I've seen people attempting to do that in many ways but mainly around dataviz, without using a more systematic approach. Besides the dashboard appeal, another reason for that lies in the fact users do not leverage or simply aren't aware about the power of eventstats and streamstats commands, sticking to stats command only.
Here the approach basically combines all those commands plus plain, simple standard deviation formula to detect variance in the time differences within multiple similar consecutive connections.
Assuming you are collecting proxy events (Squid, Bluecoat, IronPort, etc), one simple idea is to check the difference between similar connections established at different times. For that you may pick two attributes from a connection, say source host and URL, and them calculate the delta (_time) between those connections.
For proxy events that are categorized (News, Search Engines, Sports, Adult, etc), you may even filter (in/out) what is more relevant or applicable to your environment. In case of firewall logs, the same applies but you may need to add extra attributes to analize the flows (ex.: source host, destination host and destination port).
Basically, assuming the last 24 hours as an example, the following instructions are executed via SPL:
- Retrieve proxy events containing a non-null URL;
- Sort them by time (epoch);
- For every 2 consecutive events matching the same source host and URL,
- calculate the time difference between those events, in seconds;
- Once that difference is calculated for all events, append to every row/event (per source host and URL):
- the number of events matched (count);
- the standard deviation of the time differences between consecutive events;
- Filter in only those rows where the standard deviation is below 5 and with count greater than 100 (thresholds may be adusted);
- Finally, group every relevant attribute/field by URL, incluing the count of unique source hosts and start checking the output.

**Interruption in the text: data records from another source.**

Lemma at_listing_touches r s m m' : md_listings m' = at_listing (lr_listingId r) s <$> md_listings m → touches_listing r m m'.
Proof.
  intros E y Hy Hne. rewrite E. apply list_elem_of_fmap. exists y. split; [|done]. unfold at_listing. by rewrite bool_decide_eq_false_2.
Qed.

Lemma promote_ok tip x m d :
  market_ok m → x ∈ md_fills m → bool_decide (fl_status x = FBroadcast) = true →
  market_ok (promote d tip x m).1 ∧ touches_fill x m (promote d tip x m).1.
Proof.
  intros Hok Hx Hs%bool_decide_eq_true. unfold promote. destruct (find_listing m (fl_listingId x)) as [row|] eqn:El; [|done].
  destruct (spent_by_fill d (lr_order row) x) as [u|]; [|done]. apply find_listing_Some in El as [_ El].
  apply (run_statement_bind (λ m', market_ok m' ∧ touches_fill x m m')); [done|]. intros m' H. cbn.
  split; [by eapply confirm_rows_ok|]. unfold confirm_rows in H. res_inv H. subst m'.
  apply update_fill_Ok in Hv as [-> _]. apply set_status_Ok in Hv0 as ->. apply ensureTrade_Ok in Hv1 as (? & ? & _ & -> & _).
  by eapply at_id_touches.
Qed.

Lemma demote_ok x m d :
  market_ok m → x ∈ md_fills m → bool_decide (fl_status x = FConfirmed) = true →
  market_ok (demote d x m).1 ∧ touches_fill x m (demote d x m).1.
Proof.
  intros Hok Hx Hs%bool_decide_eq_true. unfold demote. destruct (find_listing m (fl_listingId x)) as [row|] eqn:El; [|done].
  destruct (spent_by_fill d (lr_order row) x) as [u|]; [done|]. apply find_listing_Some in El as [_ El].
  apply (run_statement_bind (λ m', market_ok m' ∧ touches_fill x m m')); [done|]. intros m' H. cbn.
  split; [by eapply reorg_rows_ok|]. unfold reorg_rows in H.
  destruct (co_txid _ _ (proj1 Hok) x Hx) as [txid Et]; [rewrite Hs; set_solver|]. rewrite Et in H. res_inv H. subst m'.
  apply set_trade_canonical_Ok in Hv as (? & -> & _). apply update_fill_Ok in Hv0 as [-> _]. apply set_status_Ok in Hv1 as ->.
  by eapply at_id_touches.
Qed.

Lemma invalidate_ok r reason m :
  market_ok m → r ∈ md_listings m → reconcilable (lr_status r) = true →
  let m' := ((invalidateListing (lr_listingId r) reason;; mret 1 : M Z) m).1 in market_ok m' ∧ touches_listing r m m'.
Proof.
  intros Hok Hr Hs. apply (run_statement_bind (λ m', market_ok m' ∧ touches_listing r m m')); [done|]. intros m' H. cbn.
  split; [by eapply invalidate_rows_ok|]. unfold invalidate_rows in H. res_inv H. subst m'.
  apply set_status_Ok in Hv as ->. apply update_fills_of_Ok in Hv0 as [-> _]. by eapply at_listing_touches.
Qed.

index=proxy sourcetype=whatever url=*
| eval current_time=_time
| sort 0 + current_time
| streamstats global=f window=2 current=f last(current_time) AS previous_time by src, url
| eval diff_time=current_time-previous_time
| eventstats count, stdev(diff_time) AS std by src, url
| where std<5 AND count>100
| stats count AS conn_count, dc(src) AS unique_sources, values(http_method) AS methods,
values(http_user_agent) AS agents, values(std) AS diff_deviation, values(category) AS category
BY url
The closer the deviation is to zero, the higher the chances of the connections being related to a process executed in a very regular interval, which is one of main characteristics of beaconing traffic.
As expected, most automated processes are detected via this method (AV updates, legitimate agents, etc) so if your proxy offers categorization it's easier to spot the context around the accessed URL. However, that does not mean Google or any other frequently accessed resource should be filtered out as bad guys are also leveraging that as a covert channel.
High number of connections with low values for deviation, combined with low number of sources (targets) is a good starting point. Later bytes_out or any other relevant field can be added to provide better context for analysis.